/---
(** X20.  For a callback that only asks, [View<T>] with the single type
    [T] is [Each<T>]: on a reachable registry the two return the same,
    callback invocations included. *)
Theorem View_single_is_Each key fn r :
  reachable r → (∀ id cs, readonly (fn id cs)) →
  View [key] fn r = Each key fn r.
Proof.
  intros Hwf%reachable_RegWF Hro. unfold View, Each.
  destruct (PoolPtr key r) as [p|] eqn:Hp.
  2:{ unfold FindSmallestPool. simpl. by rewrite Hp. }
  rewrite (FindSmallestPool_one key r p) by done. rewrite Hp.
  destruct (decide (Size p = 0)); [done|].
  assert (WF p) as Hwfp by (eapply pool_find_WF; [apply Hwf|done]).
  destruct (Each_loop_readonly key fn r Hro Hwf (m_dense p)) as (ev & Hev & Hv & _).
  { intros j Hj. unfold HasAt. rewrite Hp. by apply WF_Has_dense. }
  unfold EntityIndices. by rewrite Hev, Hv.
Qed.

(** *** FindSmallestPool and View *)

Lemma find_smallest_min keys r : ∀ res minSize,
  (∀ k, k ∈ keys → is_Some (PoolPtr k r)) →
  (find_smallest keys res minSize r = res
   ∧ ∀ k p, k ∈ keys → PoolPtr k r = Some p → minSize ≤ Size p)
  ∨ (∃ k0 p0, find_smallest keys res minSize r = Some k0 ∧ k0 ∈ keys
       ∧ PoolPtr k0 r = Some p0 ∧ Size p0 < minSize
       ∧ ∀ k p, k ∈ keys → PoolPtr k r = Some p → Size p0 ≤ Size p).
Proof.
  induction keys as [|k keys IH]; intros res minSize Hall; simpl.
  { left. split; [done|]. by intros k p ?%elem_of_nil. }
  destruct (Hall k) as [p Hp]; [left|]. rewrite Hp.
  assert (∀ k', k' ∈ keys → is_Some (PoolPtr k' r)) as Hall'.
  { intros k' Hin. apply Hall. by right. }
  destruct (decide (Size p < minSize)) as [Hlt|Hge].
  - right. destruct (IH (Some k) (Size p) Hall')
      as [[-> Hmin]|(k0 & p0 & -> & Hin & Hp0 & Hlt0 & Hmin)].
    + exists k, p. split_and!; [done|left|done|done|].
      intros k' p' [->|Hin]%elem_of_cons Hp'; [|by eapply Hmin].
      rewrite Hp in Hp'. injection Hp' as <-. lia.
    + exists k0, p0. split_and!; [done|by right|done|lia|].
      intros k' p' [->|Hin']%elem_of_cons Hp'; [|by eapply Hmin].
      rewrite Hp in Hp'. injection Hp' as <-. lia.
  - destruct (IH res minSize Hall')
      as [[-> Hmin]|(k0 & p0 & -> & Hin & Hp0 & Hlt0 & Hmin)].
    + left. split; [done|].
      intros k' p' [->|Hin]%elem_of_cons Hp'; [|by eapply Hmin].
      rewrite Hp in Hp'. injection Hp' as <-. lia.
    + right. exists k0, p0. split_and!; [done|by right|done|done|].
      intros k' p' [->|Hin']%elem_of_cons Hp'; [|by eapply Hmin].
      rewrite Hp in Hp'. injection Hp' as <-. lia.
Qed.

Lemma FindSmallestPool_min k keys r :
  RegWF r → (∀ k', k' ∈ k :: keys → is_Some (PoolPtr k' r)) →
  ∃ k0 p0, FindSmallestPool (k :: keys) r = Some k0 ∧ k0 ∈ k :: keys
    ∧ PoolPtr k0 r = Some p0
    ∧ ∀ k' p, k' ∈ k :: keys → PoolPtr k' r = Some p → Size p0 ≤ Size p.
Proof.
  intros (Hps & _) Hall. unfold FindSmallestPool.
  destruct (find_smallest_min (k :: keys) r None (2 ^ 64 - 1) Hall)
    as [[_ Hmin]|(k0 & p0 & Hf & Hin & Hp0 & _ & Hmin)].
  - destruct (Hall k) as [p Hp]; [left|].
    assert (WF p) as Hwfp by by eapply pool_find_WF.
    pose proof Hwfp as (_ & Hcap & _). pose proof (WF_dense_le p Hwfp) as Hle.
    specialize (Hmin k p ltac:(left) Hp). unfold Size, vsize, EMPTY in *. lia.
  - by exists k0, p0.
Qed.

(** X21.  When every type of the list has a pool, [FindSmallestPool]
    on a reachable registry returns a pool of the list, and no pool of the
    list has fewer components than the one it returns. *)
Theorem FindSmallestPool_minimal keys r :
  reachable r → keys ≠ [] → (∀ k, k ∈ keys → is_Some (PoolPtr k r)) →
  ∃ k0 p0, FindSmallestPool keys r = Some k0 ∧ k0 ∈ keys
    ∧ PoolPtr k0 r = Some p0
    ∧ ∀ k p, k ∈ keys → PoolPtr k r = Some p → Size p0 ≤ Size p.
Proof.
  intros Hwf%reachable_RegWF Hne Hall. destruct keys as [|k keys]; [done|].
  by apply FindSmallestPool_min.
Qed.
\---
The answer must consist of every line above that holds the string "decide", copied exactly.

  destruct (decide (Size p = 0)); [done|].
  destruct (decide (Size p < minSize)) as [Hlt|Hge].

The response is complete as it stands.